Springer International Publishing AG
Social scientists are well-trained to observe and chart social trends, but less experienced at presenting scientific findings in formats that can inform social change work. In this article, I propose a new theoretical concept that provides a mechanism by which social science research can be more effectively applied for proactive policy, organizational, and program development. The approach is to use the metaphor of “desire paths” from landscape architecture to show how social scientists can identify and analyze social desire paths that appear on the social structural landscape. Social desire paths usually emerge because existing formal structures do not meet individual or group needs. Such paths are generally started at the individual level, followed by others through individual actions, and ultimately leave an (usually informal) imprint on the social structure, even though the motivations behind those actions are not usually social change. Using what we know about the sociology of interests and what we have learned from trying to apply social science findings to policy, I propose seven criteria for phenomena to be defined as social desire paths.

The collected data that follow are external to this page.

Lemma WordPiece_total t w : tokenizer_ok t -> exists l, WordPiece t w = Some l.
Proof.
  intros Hok. unfold WordPiece. destruct (word_piece_loop_spec t (S (length w)) 0 w [] Hok ltac:(lia)) as [(l & _ & ->)|[_ ->]]; by eexists.
Qed.

Lemma add_pieces_spec maxLen new : forall pieces,
  add_pieces maxLen new pieces = pieces ++ take (Z.to_nat (maxLen - 1) - length pieces) new.
Proof.
  induction new as [|x new IH]; intros pieces; cbn [add_pieces]; [by rewrite take_nil, app_nil_r|].
  rewrite Z.geb_leb. destruct (Z.leb_spec (maxLen - 1) (Z.of_nat (length pieces))) as [Hle|Hlt].
  - replace (Z.to_nat (maxLen - 1) - length pieces)%nat with 0%nat by lia. by rewrite app_nil_r.
  - rewrite IH, length_app. simpl. destruct (Z.to_nat (maxLen - 1) - length pieces)%nat as [|k] eqn:Ek; [lia|].
    replace (Z.to_nat (maxLen - 1) - (length pieces + 1))%nat with k by lia. by rewrite <- app_assoc.
Qed.

Lemma add_words_spec t maxLen ws : tokenizer_ok t -> forall pieces,
  add_words t maxLen ws pieces = Some (pieces ++ take (Z.to_nat (maxLen - 1) - length pieces) (all_pieces t ws)).
Proof.
  intros Hok. induction ws as [|w ws IH]; intros pieces; simpl.
  { change (all_pieces t []) with (@nil Z). by rewrite take_nil, app_nil_r. }
  destruct (WordPiece_total t w Hok) as [l Hl]. rewrite Hl. simpl. rewrite IH, add_pieces_spec. f_equal.
  rewrite (all_pieces_cons t w ws l Hl), take_app, <- app_assoc. do 2 f_equal.
  rewrite length_app, length_take. f_equal. lia.
Qed.

Lemma map_seq_default (pad : Z) (l : list Z) n : (length l <= n)%nat ->
  (fun i => default pad (l !! i)) <$> seq 0 n = l ++ replicate (n - length l) pad.
Proof.
  intros Hl. apply list_eq. intros i. rewrite list_lookup_fmap.
  destruct (decide (i < n)%nat) as [Hi|Hi].
  - rewrite lookup_seq_lt by done. simpl. destruct (decide (i < length l)%nat) as [Hi'|Hi'].
    + rewrite lookup_app_l by done. apply lookup_lt_is_Some in Hi' as [x Hx]. by rewrite Hx.
    + rewrite lookup_app_r, lookup_replicate_2 by lia. by rewrite lookup_ge_None_2 by lia.
  - rewrite lookup_seq_ge by lia. symmetry. apply lookup_ge_None_2. rewrite length_app, length_replicate. lia.
Qed.

Lemma map_seq_mask k n : (k <= n)%nat ->
  (fun i => if bool_decide (i < k)%nat then 1 else 0) <$> seq 0 n = replicate k 1 ++ replicate (n - k) 0.
Proof.
  intros Hk. apply list_eq. intros i. rewrite list_lookup_fmap.
  destruct (decide (i < n)%nat) as [Hi|Hi].
  - rewrite lookup_seq_lt by done. simpl. case_bool_decide.
    + by rewrite lookup_app_l, lookup_replicate_2 by (rewrite ?length_replicate; lia).
    + by rewrite lookup_app_r, lookup_replicate_2 by (rewrite ?length_replicate; lia).
  - rewrite lookup_seq_ge by lia. symmetry. apply lookup_ge_None_2. rewrite length_app, !length_replicate. lia.
Qed.

(** What the model is fed, for every text and every length: exactly [maxLen] ids and mask entries; [CLS], the first
    [maxLen - 2] pieces of the text, [SEP], then padding, and the mask is one exactly on what is not padding.  At
    length one the separator is lost, at zero everything, and a negative length is refused. *)
Theorem encode_layout (lines : list text) (t : WordPieceTokenizer) (s : text) (maxLen : Z) :
  new_tokenizer lines = Some t ->
  let encoded := Encode ToLowerInvariant NormalizeFormD IsNonSpacingMark IsPunctuationOrSymbol t s maxLen in
  let body := take (Z.to_nat (maxLen - 2)) (all_pieces t (BasicTokenize ToLowerInvariant NormalizeFormD IsNonSpacingMark IsPunctuationOrSymbol s)) in
  (2 <= maxLen -> exists pad, encoded =
     Some (ClsId t :: body ++ SepId t :: replicate pad (_padId t), replicate (length body + 2) 1 ++ replicate pad 0) /\
     Z.of_nat (length body + 2 + pad) = maxLen) /\
  (maxLen = 1 -> encoded = Some ([ClsId t], [1])) /\ (maxLen = 0 -> encoded = Some ([], [])) /\ (maxLen < 0 -> encoded = None).
Proof.
  intros Hok%new_tokenizer_ok encoded body. subst encoded. unfold Encode.
  assert (add_words t maxLen (BasicTokenize ToLowerInvariant NormalizeFormD IsNonSpacingMark IsPunctuationOrSymbol s) [ClsId t] =
    Some (ClsId t :: body)) as -> by (rewrite add_words_spec by done; subst body; cbn [app length]; do 3 f_equal; lia).
  cbn [mbind option_bind].
  assert (length body <= Z.to_nat (maxLen - 2))%nat as Hb by (subst body; rewrite length_take; lia).
  split_and!.
  - intros Hm. assert ((maxLen <? 0) = false) as -> by (apply Z.ltb_ge; lia). exists (Z.to_nat maxLen - (length body + 2))%nat.
    assert (length ((ClsId t :: body) ++ [SepId t]) = length body + 2)%nat as El by (rewrite length_app; simpl; lia).
    split; [|lia]. rewrite map_seq_default, map_seq_mask by (rewrite El; lia). rewrite El. by rewrite <- app_assoc.
  - intros ->. by change body with (@nil Z).
  - by intros ->.
  - intros Hm. assert ((maxLen <? 0) = true) as -> by (apply Z.ltb_lt; lia). done.
Qed.
End Layout.

(** ** What a search returns *)

Lemma Search_set {V D} `{Ranking D} (encode : text -> V) (score : V -> V -> D) query id texts topK c :
  Search encode score query id topK (SetCorpus encode id texts c) =
  take (Z.to_nat topK) (Sort (map (fun txt => (txt, score (encode query) (encode txt))) texts)).
Proof.
  unfold Search, SetCorpus. rewrite lookup_insert_eq. do 2 f_equal. induction texts as [|x l IH]; simpl; [done | by rewrite IH].
Qed.

(** A search returns the best entries of the corpus as it was last set: at most [topK], all of them if there are not
    more, each an entry of the corpus with its score, in descending order, and none that was left out scores
    higher than one that was returned.  An unknown corpus and a topK of zero or less return nothing. *)
Theorem search_returns_best {V D} `{Ranking D} (encode : text -> V) (score : V -> V -> D) (query id : text) (texts : list text)
    (topK : Z) (c : gmap text (list text * list V)) :
  let scored := map (fun txt => (txt, score (encode query) (encode txt))) texts in
  let hits := Search encode score query id topK (SetCorpus encode id texts c) in
  (exists left_out, hits ++ left_out ≡ₚ scored /\ forall a b, a ∈ hits -> b ∈ left_out -> at_most b.2 a.2) /\
  StronglySorted (fun a b => at_most b.2 a.2) hits /\
  length hits = Nat.min (Z.to_nat topK) (length texts) /\
  (c !! id = None -> Search encode score query id topK c = []).
Proof.
  intros scored hits. assert (hits = take (Z.to_nat topK) (Sort scored)) as Eh by apply Search_set.
  pose proof (Sort_permutes scored) as Hp. pose proof (Sort_descends scored) as Hs. split_and!.
  - exists (drop (Z.to_nat topK) (Sort scored)). rewrite Eh, take_drop. split; [done|].
    rewrite <- (take_drop (Z.to_nat topK) (Sort scored)) in Hs. intros a b Ha Hb.
    by eapply (StronglySorted_app_1_elem_of _ _ _ a b Hs).
  - rewrite Eh. rewrite <- (take_drop (Z.to_nat topK) (Sort scored)) in Hs. by eapply StronglySorted_app_1_l.
  - rewrite Eh, length_take, Hp. subst scored. by rewrite length_map.
  - unfold Search. by intros ->.
Qed.

(** ** The prompt *)

Lemma section_of_line part s : section_of part = Some s -> 10 ∉ s.
Proof.
  unfold section_of. destruct (Trim (trim_marks (Trim part))) as [|c r]; [done|]. intros [= <-].
  apply not_elem_of_join; [set_solver by lia | apply split_clean_clean].
Qed.

Lemma title_line_line lines v : Forall (fun l => 10 ∉ l) lines -> title_line lines = Some v -> 10 ∉ v.
Proof.
  induction 1 as [|raw rest Hr _ IH]; [done|]. cbn [title_line]. destruct (starts_with_ignoring_case _ (Trim raw)) as [w|] eqn:E; [|done].
  intros [= <-] Hin%Trim_in. apply Hr, Trim_in. clear -E Hin. unfold starts_with_ignoring_case in E. revert E. generalize (lit "title:").
  intros p. generalize (Trim raw). induction p as [|x p IH]; intros s; simpl; [by intros [= ->]|].
  destruct s as [|y s]; [done|]. destruct (_ =? _); [|done]. intros H%IH. set_solver.
Qed.

Lemma file_chunks_lines file : 10 ∉ file.1 -> Forall (fun l => 10 ∉ l) (file_chunks file).
Proof.
  intros Hn. unfold file_chunks. apply Forall_forall. intros l Hl. apply list_elem_of_In, in_map_iff in Hl as (s & <- & Hs).
  apply list_elem_of_In in Hs. unfold SplitSections in Hs. apply list_elem_of_omap in Hs as (part & _ & Hs). apply section_of_line in Hs.
  assert (10 ∉ default file.1 (ExtractTitle file.2)) as Ht; [|unfold chunk; set_solver by lia].
  unfold ExtractTitle. destruct (fence (TrimStart file.2)) as [e|]; [simpl | done].
  destruct (title_line _) as [v|] eqn:E; [|done]. simpl. eapply title_line_line; [apply split_char_clean | exact E].
Qed.

Definition excerpts (hits : list text) : list text :=
  match hits with [] => [lit "(none found)"] | _ => map (app (lit "- ")) hits end.

Lemma append_line l s : 10 ∉ l -> split_char 10 (AppendLine l ++ s) = l :: split_char 10 s.
Proof. intros H. unfold AppendLine. rewrite <- app_assoc. by apply split_char_app. Qed.

Lemma excerpts_lines hits s : Forall (fun l => 10 ∉ l) hits ->
  split_char 10 ((match hits with [] => AppendLine (lit "(none found)") | _ => concat (map (fun c => lit "- " ++ AppendLine c) hits) end) ++ s) =
  excerpts hits ++ split_char 10 s.
Proof.
  intros H. destruct hits as [|h hits]; [by apply append_line; vm_compute; set_solver by lia|]. unfold excerpts.
  assert (forall l, Forall (fun l => 10 ∉ l) l ->
    split_char 10 (concat (map (fun c => lit "- " ++ AppendLine c) l) ++ s) = map (app (lit "- ")) l ++ split_char 10 s) as Hx; [|by apply Hx].
  clear. induction 1 as [|c l Hc _ IH]; [done|]. cbn [map concat]. rewrite <- !app_assoc.
  change (lit "- " ++ AppendLine c ++ concat (map (fun c => lit "- " ++ AppendLine c) l) ++ s)
    with (AppendLine (lit "- " ++ c) ++ concat (map (fun c => lit "- " ++ AppendLine c) l) ++ s).
  rewrite append_line, IH; [done|]. simpl. set_solver by lia.
Qed.

(** The prompt of a manuals question, line by line: the three lines of instruction, the excerpts, one line each and
    nothing but passages of the manuals that were loaded, at most [topK] of them, or the line that says there is none; then
    the question and the cue for the answer.  No passage can break out of its line, whatever the manuals contain. *)
Theorem grounded_prompt_lines {V D} `{Ranking D} (encode : text -> V) (score : V -> V -> D) (files : list (text * text)) (topK : Z)
    (c : gmap text (list text * list V)) (question : text) :
  Forall (fun file => 10 ∉ file.1) files ->
  exists hits, incl hits (Load files) /\ (length hits <= Z.to_nat topK)%nat /\
    split_char 10 (grounded_prompt encode score topK (SetCorpus encode (lit "manuals") (Load files) c) question) =
    [lit "You are a maintenance assistant. Answer the question using ONLY the manual";
     lit "excerpts below. If they do not contain the answer, say you couldn't find it in";
     lit "the manuals. Be concise."; []; lit "Manual excerpts:"] ++
    excerpts hits ++ [] :: split_char 10 (lit "Question: " ++ question) ++ [lit "Answer:"].
Proof.
  intros Hn. unfold grounded_prompt. rewrite Search_set.
  set (found := take _ _). exists (map fst found).
  assert (incl (map fst found) (Load files)) as Hincl.
  { intros x Hx. apply in_map_iff in Hx as ([y d] & <- & Hx). simpl.
    assert (In (y, d) (Sort (map (fun txt => (txt, score (encode question) (encode txt))) (Load files)))) as Hin
      by (rewrite <- (take_drop (Z.to_nat topK) (Sort _)); apply in_or_app; by left).
    eapply Permutation_in in Hin; [|apply Sort_permutes]. by apply in_map_iff in Hin as (u & [= -> _] & Hu). }
  split_and!; [done | rewrite length_map; unfold found; rewrite length_take; lia |].
  assert (Forall (fun l => 10 ∉ l) (map fst found)) as Hl.
  { apply Forall_forall. intros x Hx. apply list_elem_of_In, Hincl, list_elem_of_In in Hx. unfold Load in Hx.
    apply list_elem_of_bind in Hx as (file & Hx & Hf). rewrite Forall_forall in Hn. pose proof (file_chunks_lines file (Hn file Hf)) as Hc.
    rewrite Forall_forall in Hc. by apply Hc. }
  unfold Build. rewrite !append_line by (vm_compute; set_solver by lia). rewrite excerpts_lines by done.
  rewrite append_line by (vm_compute; set_solver by lia).
  unfold AppendLine. rewrite <- (app_assoc question), (app_assoc (lit "Question: ")).
  change ([10] ++ lit "Answer:") with (10 :: lit "Answer:"). by rewrite split_char_break.
Qed.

I then apply the criteria to two case studies related to housing, and discuss social desire paths usefulness to social scientists involved in any research that captures interests, deviance, or innovation; and that also has the potential to inform formal structures such as policy, organizations, program development, and participatory democracy.
Nichols, L. (2014). Social desire paths: a new theoretical concept to increase the usability of social science research in society. Theory and Society, 43(6), 647–665.